What is required:
Write out, please, the lines from the beginning of the material to the line with "as they are, and", including both ends and nothing else.

________________________

(** X11.  A signature is processed once.  Take a batch that holds a
    transaction with a non-empty signature, followed by fewer transactions
    than the cache has capacity.  A later transaction with the same
    signature yields nothing: appended to the batch it leaves the results
    as they are, and delivered again on its own, after the batch, it gives
    empty results.  A transaction without a signature never meets the
    cache: it is parsed the same way whatever the cache holds, and leaves
    the cache as it is. *)
Theorem repeated_signature_yields_nothing :
  forall (toUpperCase : string -> string) (now : Z)
         (pre others : list (option RawTx.t)) (tx tx' : RawTx.t)
         (c : LRUCache) (s : string),
    wf c ->
    RawTx.signature tx = Some s ->
    RawTx.signature tx' = Some s ->
    s <> "" ->
    (length others < maxSize c)%nat ->
    let batch := pre ++ Some tx :: others in
    let after := parseWebhookPayload toUpperCase now (Batch batch) c in
    fst (parseWebhookPayload toUpperCase now (Batch (batch ++ [Some tx'])) c)
    = fst after /\
    fst (parseWebhookPayload toUpperCase now (Single (Some tx')) (snd after))
    = mkResults [] [] [] /\
    fst (parseTransaction toUpperCase now (Some tx') (snd after)) = empty_parsed /\
    (forall (unsigned : RawTx.t) (c1 c2 : LRUCache),
        truthy_str (RawTx.signature unsigned) = false ->
        parseTransaction toUpperCase now (Some unsigned) c1
        = (fst (parseTransaction toUpperCase now (Some unsigned) c2), c1)).
Proof.
  intros U now pre others tx tx' c s Hwf Hs Hs' Hne Hlen batch after.
  assert (Htruthy : truthy_str (Some s) = true) by now apply truthy_str_Some.
  (* the cache after the batch holds the signature *)
  assert (Hcache : snd after
                   = snd (checkAndMark_all (submitted others)
                            (snd (checkAndMarkSignature s
                                    (snd (checkAndMark_all (submitted pre) c)))))).
  { unfold after, parseWebhookPayload, batch. rewrite payload_cache. cbn [snd].
    rewrite submitted_app, checkAndMark_all_app.
    rewrite (submitted_cons (Some tx) others), checkAndMark_all_app.
    unfold submitted at 2. simpl.
    rewrite Hs, Htruthy. simpl.
    now destruct (checkAndMarkSignature s (snd (checkAndMark_all (submitted pre) c))). }
  pose proof (checkAndMark_all_wf (submitted pre) c Hwf) as Hwf1.
  pose proof (checkAndMark_all_maxSize (submitted pre) c Hwf) as Hmax1.
  set (c1 := snd (checkAndMark_all (submitted pre) c)) in *.
  pose proof (checkAndMark_wf s c1 Hwf1) as Hwf2.
  pose proof (checkAndMark_maxSize s c1 Hwf1) as Hmax2.
  pose proof (checkAndMark_recent s c1 Hwf1) as Hrec.
  set (c2 := snd (checkAndMarkSignature s c1)) in *.
  pose proof (submitted_length others) as Hsub.
  pose proof (recent_all_any s (submitted others) 0 c2 Hwf2 Hrec ltac:(simpl; lia))
    as Hheld.
  pose proof (checkAndMark_all_wf (submitted others) c2 Hwf2) as Hwf3.
  rewrite <- Hcache in Hheld, Hwf3.
  apply recent_has in Hheld.
  assert (Hdrop : fst (parseTransaction U now (Some tx') (snd after)) = empty_parsed).
  { rewrite parseTransaction_eq, Hs', Htruthy. cbv zeta. simpl default.
    rewrite (checkAndMark_eq s (snd after) Hwf3), Hheld. reflexivity. }
  split; [|split; [|split]].
  - unfold after, parseWebhookPayload. rewrite payload_snoc.
    unfold payload_step at 1.
    fold (parseWebhookPayload U now (Batch batch) c). fold after.
    destruct (parseTransaction U now (Some tx') (snd after)) as [parsed c3].
    simpl in Hdrop. subst parsed. simpl. now destruct (fst after).
  - unfold parseWebhookPayload at 1. cbn [fold_left]. unfold payload_step.
    cbn [fst snd].
    destruct (parseTransaction U now (Some tx') (snd after)) as [parsed c3].
    simpl in Hdrop. subst parsed. reflexivity.
  - exact Hdrop.
  - intros unsigned ca cb Hu. rewrite !parseTransaction_eq, Hu. reflexivity.
Qed.

(** A labelled swap of NEW_TOKEN, delivered twice. *)
Definition signed_swap : RawTx.t :=
  RawTx.mk (Some "sig") (Some 1700000000) (Some "SWAP") (Some "RAYDIUM")
    (Some "payer")
    (Some [ TokenTransfer.mk (Some "NEW_TOKEN") (Some 10%Q) (Some "pool")
              (Some "payer") ])
    None None None None.

Lemma repeated_signature_yields_nothing_witness :
  fst (parseWebhookPayload (fun s => s) 0 (Single (Some signed_swap))
         (snd (parseWebhookPayload (fun s => s) 0 (Batch [Some signed_swap])
                 (new_cache 10))))
  = mkResults [] [] [].
Proof.
  destruct (repeated_signature_yields_nothing (fun s => s) 0 [] [] signed_swap
              signed_swap (new_cache 10) "sig") as (_ & H & _).
  - apply NoDup_nil_2.
  - reflexivity.
  - reflexivity.
  - discriminate.
  - simpl. lia.
  - exact H.
Defined.

(** X12.  Records follow the label.  A pool record comes only from a
    transaction the provider labelled [CREATE_POOL] or [INITIALIZE_POOL]: the
    classification by structure never finds a pool.  A swap record comes
    only from a transaction labelled exactly [SWAP], or from one without a
    label that the classification by structure took for a swap.  On a
    transaction without a label that classification answers [SWAP],
    [TRANSFER] or [UNKNOWN], and [TRANSFER] only when there is a transfer.
    A label that is none of the five the switch knows sends the
    transaction down the fallback path, whatever its source says. *)
Theorem records_follow_the_label :
  forall (toUpperCase : string -> string) (now : Z) (tx : RawTx.t) (c : LRUCache),
    let p := fst (parseTransaction toUpperCase now (Some tx) c) in
    (swap p <> None ->
     RawTx.type tx = Some "SWAP"
     \/ (truthy_str (RawTx.type tx) = false
         /\ identifyTransactionType toUpperCase tx = "SWAP")) /\
    (pool p <> None ->
     RawTx.type tx = Some "CREATE_POOL" \/ RawTx.type tx = Some "INITIALIZE_POOL") /\
    (truthy_str (RawTx.type tx) = false ->
     In (identifyTransactionType toUpperCase tx) ["SWAP"; "TRANSFER"; "UNKNOWN"] /\
     (identifyTransactionType toUpperCase tx = "TRANSFER" ->
      exists transfer rest, RawTx.tokenTransfers tx = Some (transfer :: rest))) /\
    (forall label : string,
        RawTx.type tx = Some label ->
        label <> "" ->
        ~ In label ["SWAP"; "CREATE_POOL"; "INITIALIZE_POOL"; "TRANSFER"; "TOKEN_MINT"] ->
        p = empty_parsed
        \/ p = mkParsed (extractMintFromTransaction tx) None None).
Proof.
  intros U now tx c p.
  assert (Hp : p = empty_parsed \/ p = classified U now tx).
  { subst p. rewrite parseTransaction_eq.
    destruct (truthy_str (RawTx.signature tx)); cbn [fst]; [|now right].
    destruct (fst (checkAndMarkSignature _ c)); auto. }
  assert (Hid : truthy_str (RawTx.type tx) = false ->
                In (identifyTransactionType U tx) ["SWAP"; "TRANSFER"; "UNKNOWN"] /\
                (identifyTransactionType U tx = "TRANSFER" ->
                 exists transfer rest,
                   RawTx.tokenTransfers tx = Some (transfer :: rest))).
  { intros Hty. unfold identifyTransactionType. rewrite Hty.
    destruct (if truthy_str (RawTx.source tx) then _ else false);
      [split; [simpl; tauto | discriminate]|].
    destruct (existsb _ _); [split; [simpl; tauto | discriminate]|].
    destruct (RawTx.tokenTransfers tx) as [[|t l]|];
      (split; [simpl; tauto|]); try discriminate. eauto. }
  assert (Htype : forall label, type_of U tx = label ->
                  In label ["SWAP"; "CREATE_POOL"; "INITIALIZE_POOL"] ->
                  RawTx.type tx = Some label
                  \/ (truthy_str (RawTx.type tx) = false
                      /\ identifyTransactionType U tx = label)).
  { intros label Hl _. unfold type_of in Hl.
    destruct (truthy_str (RawTx.type tx)) eqn:Hty; [|auto].
    destruct (RawTx.type tx) as [ty|]; [|discriminate]. simpl in Hl.
    left. now subst. }
  split; [|split; [|split]].
  - intros Hswap. destruct Hp as [Hp|Hp]; rewrite Hp in Hswap;
      [now contradiction Hswap|].
    rewrite classified_eq in Hswap.
    destruct (String.eqb_spec (type_of U tx) "SWAP") as [Heq|_].
    + apply (Htype "SWAP" Heq). simpl. tauto.
    + exfalso. apply Hswap.
      destruct (String.eqb (type_of U tx) "CREATE_POOL"
                || String.eqb (type_of U tx) "INITIALIZE_POOL"); [reflexivity|].
      now destruct (String.eqb (type_of U tx) "TRANSFER"
                    || String.eqb (type_of U tx) "TOKEN_MINT").
  - intros Hpool. destruct Hp as [Hp|Hp]; rewrite Hp in Hpool;
      [now contradiction Hpool|].
    rewrite classified_eq in Hpool.
    destruct (String.eqb (type_of U tx) "SWAP");
      [now contradiction Hpool|].
    destruct (String.eqb_spec (type_of U tx) "CREATE_POOL") as [Heq|_].
    { destruct (Htype "CREATE_POOL" Heq ltac:(simpl; tauto)) as [H|[Hty H]];
        [now left|].
      destruct (Hid Hty) as [Hin _]. rewrite H in Hin. simpl in Hin.
      exfalso. intuition discriminate. }
    destruct (String.eqb_spec (type_of U tx) "INITIALIZE_POOL") as [Heq|_].
    { destruct (Htype "INITIALIZE_POOL" Heq ltac:(simpl; tauto)) as [H|[Hty H]];
        [now right|].
      destruct (Hid Hty) as [Hin _]. rewrite H in Hin. simpl in Hin.
      exfalso. intuition discriminate. }
    simpl in Hpool. exfalso. apply Hpool.
    now destruct (String.eqb (type_of U tx) "TRANSFER"
                  || String.eqb (type_of U tx) "TOKEN_MINT").
  - exact Hid.
  - intros label Hlabel Hne Hnot. destruct Hp as [Hp|Hp]; [now left|]. right.
    rewrite Hp, classified_eq.
    assert (Ht : type_of U tx = label).
    { unfold type_of. rewrite Hlabel. simpl.
      apply String.eqb_neq in Hne. now rewrite Hne. }
    rewrite Ht.
    repeat match goal with
           | |- context [String.eqb label ?k] =>
               destruct (String.eqb_spec label k) as [->|_];
               [exfalso; apply Hnot; simpl; tauto|]
           end.
    reflexivity.
Qed.
(** * Phase-chaining workflow demos: a shallow embedding

    The development follows the three source files of the repository:
    [config.py] (module [Config]), [autogen_simple_demo.py] (module
    [Autogen]) and [crewai_demo.py] (module [Crewai]).

    Python [str] values are Rocq strings holding the UTF-8 bytes of the text.
    Everything the programs do to the outside (console, process environment,
    completion endpoint, report files) is threaded through an explicit
    [World]; exceptions are the left summand of the result.

    Outside the model: [load_dotenv] (the environment is taken as it stands
    after it), the third-party constructors ([Groq], [Agent], [Task], [Crew])
    and failures of the console or of the file system.  Both programs write
    their report into [Path(__file__).resolve().parents[1]], the project
    root; [files] is that directory, indexed by file name. *)

From Stdlib Require Import String Ascii ZArith List Bool Lia.
From stdpp Require Import base option gmap strings list.

Local Open Scope string_scope.
Local Open Scope list_scope.
Local Open Scope Z_scope.

(** ** Text helpers *)

(** The newline character, written [\n] in the sources. *)
Definition LF : string := String (ascii_of_nat 10) EmptyString.

(** Python's [s * n] on strings. *)
Fixpoint str_mul (s : string) (n : nat) : string :=
  match n with
  | O => ""
  | S n' => s +:+ str_mul s n'
  end.
Arguments str_mul : simpl never.

(** Python's [sep.join(parts)]. *)
Fixpoint join (sep : string) (parts : list string) : string :=
  match parts with
  | [] => ""
  | [p] => p
  | p :: rest => p +:+ sep +:+ join sep rest
  end.

(** [needle in hay] on strings. *)
Fixpoint contains (needle hay : string) : bool :=
  String.prefix needle hay ||
  match hay with
  | EmptyString => false
  | String _ hay' => contains needle hay'
  end.

(** Case mapping of the 26 ASCII letters; every other byte is kept. *)
Definition ascii_upper_char (c : ascii) : ascii :=
  let n := nat_of_ascii c in
  if ((97 <=? n) && (n <=? 122))%nat then ascii_of_nat (n - 32) else c.

Definition ascii_lower_char (c : ascii) : ascii :=
  let n := nat_of_ascii c in
  if ((65 <=? n) && (n <=? 90))%nat then ascii_of_nat (n + 32) else c.

Fixpoint map_string (f : ascii -> ascii) (s : string) : string :=
  match s with
  | EmptyString => EmptyString
  | String c s' => String (f c) (map_string f s')
  end.

Definition ascii_upper : string -> string := map_string ascii_upper_char.
Definition ascii_lower : string -> string := map_string ascii_lower_char.

(** ** Python values, exceptions, the runtime *)

(** A Python [float] is carried as its IEEE-754 binary64 bit pattern; the
    programs never compute with one, they only pass it on. *)
Definition float := Z.

(** The values found in the agent dictionaries of [config.py]. *)
Inductive value :=
| VStr (s : string)
| VFloat (x : float).

Inductive exn :=
| RuntimeError (msg : string)
| KeyError (key : string)
| IndexError
| ValueError (arg : string)
| TypeError (msg : string)
| ExternalError (what : string).

(** The builtins whose full definition lives in the interpreter: the
    [float(...)] and [int(...)] conversions of text ([None] stands for
    [ValueError]), [str] of a float, and the Unicode case mappings
    [str.upper] and [str.lower]. *)
Class Python := {
  float_of_str : string -> option float;
  int_of_str : string -> option Z;
  str_of_float : float -> string;
  str_upper : string -> string;
  str_lower : string -> string;
}.

(** [str(v)], which is what an f-string placeholder [{v}] inserts. *)
Definition format_value `{Python} (v : value) : string :=
  match v with
  | VStr s => s
  | VFloat x => str_of_float x
  end.

(** ** The chat-completion interface *)

(** One entry of the [messages] list: [{"role": ..., "content": ...}]. *)
Record Message := { msg_role : string; msg_content : string }.

(** The keyword arguments of [client.chat.completions.create]. *)
Record Request := {
  req_model : string;
  req_temperature : option value;
  req_max_tokens : Z;
  req_messages : list Message;
}.

(** A response, reduced to what the program reads from it: the
    [message.content] of each entry of [response.choices].  The content of a
    choice is a text or [None]. *)
Definition Response := list (option string).

(** [str(content)], as [print] and an f-string placeholder show a content:
    a text as it is, [None] as the word None. *)
Definition str_content (content : option string) : string :=
  default "None" content.

(** ** The world outside the process *)

Record World := {
  stdout : list string;             (* one entry per [print] call *)
  environ : gmap string string;     (* [os.environ], after [load_dotenv] *)
  calls : list Request;             (* completion requests issued, oldest first *)
  files : gmap string string;       (* files of the project root, by name *)
}.

(** ** Computations: state passing with exceptions *)

Definition M (A : Type) : Type := World -> World * (exn + A).

Definition ret {A} (a : A) : M A := fun w => (w, inr a).
Definition raise {A} (e : exn) : M A := fun w => (w, inl e).
Definition bind {A B} (m : M A) (k : A -> M B) : M B :=
  fun w =>
    match m w with
    | (w', inl e) => (w', inl e)
    | (w', inr a) => k a w'
    end.

Notation "x <- m ;; k" := (bind m (fun x => k))
  (at level 100, m at next level, right associativity).
Notation "m ;; k" := (bind m (fun _ => k))
  (at level 100, right associativity).

(** [print(s)]. *)
Definition print (s : string) : M unit :=
  fun w => ({| stdout := stdout w ++ [s]; environ := environ w;
               calls := calls w; files := files w |}, inr tt).

(** [open(name, "w")]: the file is created or truncated. *)
Definition open_w (name : string) : M unit :=
  fun w => ({| stdout := stdout w; environ := environ w;
               calls := calls w; files := <[name := ""]> (files w) |}, inr tt).

(** [f.write(s)] on the file opened as [name]. *)
Definition write (name s : string) : M unit :=
  fun w => ({| stdout := stdout w; environ := environ w; calls := calls w;
               files := alter (fun old => old +:+ s) name (files w) |}, inr tt).

(** [f.write(content)] for a completion content: a text file takes a text
    and raises [TypeError] on [None], writing nothing. *)
Definition write_content (name : string) (content : option string) : M unit :=
  match content with
  | Some s => write name s
  | None => raise (TypeError "write() argument must be str, not None")
  end.

(** [os.environ[key] = val]. *)
Definition setenv (key val : string) : M unit :=
  fun w => ({| stdout := stdout w; environ := <[key := val]> (environ w);
               calls := calls w; files := files w |}, inr tt).

(** [d[key]] on a dictionary: [KeyError] when the key is absent. *)
Definition getitem {V} (d : gmap string V) (key : string) : M V :=
  match d !! key with
  | Some v => ret v
  | None => raise (KeyError key)
  end.

(** Truth value of an [Optional[str]]: [None] and the empty string are false. *)
Definition truthy (o : option string) : bool :=
  match o with
  | None => false
  | Some s => negb (String.eqb s "")
  end.

(** Assignment [d[key] = v] on an insertion-ordered dict: an existing key
    keeps its position, a new key goes last. *)
Fixpoint dict_set {V} (d : list (string * V)) (key : string) (v : V)
  : list (string * V) :=
  match d with
  | [] => [(key, v)]
  | (k, old) :: d' =>
      if String.eqb k key then (k, v) :: d' else (k, old) :: dict_set d' key v
  end.

(** ** config.py *)

Module Config.

(** [@dataclass class WorkflowPhase]. *)
Record WorkflowPhase := {
  name : string;
  description : string;
  agent_config : gmap string value;
}.

(** The module-level names that the two programs import. *)
Record globals := {
  GROQ_API_KEY : option string;
  GROQ_MODEL : string;
  GROQ_API_BASE : string;
  AGENT_TEMPERATURE_DEFAULT : float;
  AGENT_MAX_TOKENS : Z;
  AGENT_TIMEOUT : Z;
  VERBOSE : bool;
  DEBUG : bool;
  WORKFLOW_PHASES : list WorkflowPhase;
}.

(** [os.getenv(key)] and [os.getenv(key, default)]. *)
Definition getenv (key : string) : M (option string) :=
  fun w => (w, inr (environ w !! key)).

Definition getenv_default (key dflt : string) : M string :=
  fun w => (w, inr (default dflt (environ w !! key))).

Section WithPython.
Context `{Python}.

(** [float(s)] and [int(s)] at module level. *)
Definition to_float (s : string) : M float :=
  match float_of_str s with
  | Some x => ret x
  | None => raise (ValueError s)
  end.

Definition to_int (s : string) : M Z :=
  match int_of_str s with
  | Some n => ret n
  | None => raise (ValueError s)
  end.

Definition LITERATURE_AGENT (temperature : float) : gmap string value :=
  <["instructions" := VStr
      ("You conduct a concise but insightful literature review. " +:+
       "You summarize key themes, representative papers, and open questions, " +:+
       "highlighting where the field currently stands.")]>
  (<["temperature" := VFloat temperature]>
  (<["role" := VStr "Literature Review Specialist"]>
  (<["name" := VStr "LiteratureReviewer"]> ∅))).

Definition GAP_AGENT (temperature : float) : gmap string value :=
  <["instructions" := VStr
      ("You read the literature summary and identify gaps, tensions, and " +:+
       "promising research directions. You propose 2–3 concrete research " +:+
       "questions or hypotheses that a new paper could address.")]>
  (<["temperature" := VFloat temperature]>
  (<["role" := VStr "Research Gap Analyst"]>
  (<["name" := VStr "GapAnalyst"]> ∅))).

Definition OUTLINE_AGENT (temperature : float) : gmap string value :=
  <["instructions" := VStr
      ("You turn a research idea into a well-structured paper outline. " +:+
       "You define sections (e.g., Introduction, Related Work, Method, " +:+
       "Experiments, Discussion, Conclusion) and list bullet points for " +:+
       "what each section should cover.")]>
  (<["temperature" := VFloat temperature]>
  (<["role" := VStr "Research Paper Outline Designer"]>
  (<["name" := VStr "OutlineDesigner"]> ∅))).

Definition REVIEW_AGENT (temperature : float) : gmap string value :=
  <["instructions" := VStr
      ("You critically review the proposed outline, checking for coherence, " +:+
       "feasibility, and novelty. You suggest improvements and highlight " +:+
       "any missing sections or clarifications needed.")]>
  (<["temperature" := VFloat temperature]>
  (<["role" := VStr "Critical Research Mentor"]>
  (<["name" := VStr "OutlineReviewer"]> ∅))).

Definition phases (temperature : float) : list WorkflowPhase :=
  [ {| name := "literature";
       description := "Literature review on the topic";
       agent_config := LITERATURE_AGENT temperature |};
    {| name := "gaps";
       description := "Analyze research gaps and propose questions";
       agent_config := GAP_AGENT temperature |};
    {| name := "outline";
       description := "Design structured paper outline";
       agent_config := OUTLINE_AGENT temperature |};
    {| name := "review";
       description := "Critically review and refine the outline";
       agent_config := REVIEW_AGENT temperature |} ].

(** Executing the module body, top to bottom, on first import. *)
Definition import : M globals :=
  api_key <- getenv "GROQ_API_KEY" ;;
  model <- getenv_default "GROQ_MODEL" "llama-3.1-8b-instant" ;;
  temperature_text <- getenv_default "AGENT_TEMPERATURE" "0.7" ;;
  temperature <- to_float temperature_text ;;
  max_tokens_text <- getenv_default "AGENT_MAX_TOKENS" "2000" ;;
  max_tokens <- to_int max_tokens_text ;;
  timeout_text <- getenv_default "AGENT_TIMEOUT" "300" ;;
  timeout <- to_int timeout_text ;;
  verbose_text <- getenv_default "VERBOSE" "True" ;;
  debug_text <- getenv_default "DEBUG" "False" ;;
  ret {| GROQ_API_KEY := api_key;
         GROQ_MODEL := model;
         GROQ_API_BASE := "https://api.groq.com/openai/v1";
         AGENT_TEMPERATURE_DEFAULT := temperature;
         AGENT_MAX_TOKENS := max_tokens;
         AGENT_TIMEOUT := timeout;
         VERBOSE := String.eqb (str_lower verbose_text) "true";
         DEBUG := String.eqb (str_lower debug_text) "true";
         WORKFLOW_PHASES := phases temperature |}.

End WithPython.
End Config.

(** ** autogen_simple_demo.py *)

Module Autogen.
Import Config.

Definition TOPIC : string :=
  "How multi-agent AI systems can support human decision-making".

(** An instance of [ResearchPaperWorkflow]: the key held by the Groq client,
    the model name and the insertion-ordered [outputs] dict, which holds
    what the endpoint returned as content: a text or [None]. *)
Record ResearchPaperWorkflow := {
  client : string;
  model : string;
  outputs : list (string * option string);
}.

________________________

Solution:
(** X11.  A signature is processed once.  Take a batch that holds a
    transaction with a non-empty signature, followed by fewer transactions
    than the cache has capacity.  A later transaction with the same
    signature yields nothing: appended to the batch it leaves the results
    as they are, and delivered again on its own, after the batch, it gives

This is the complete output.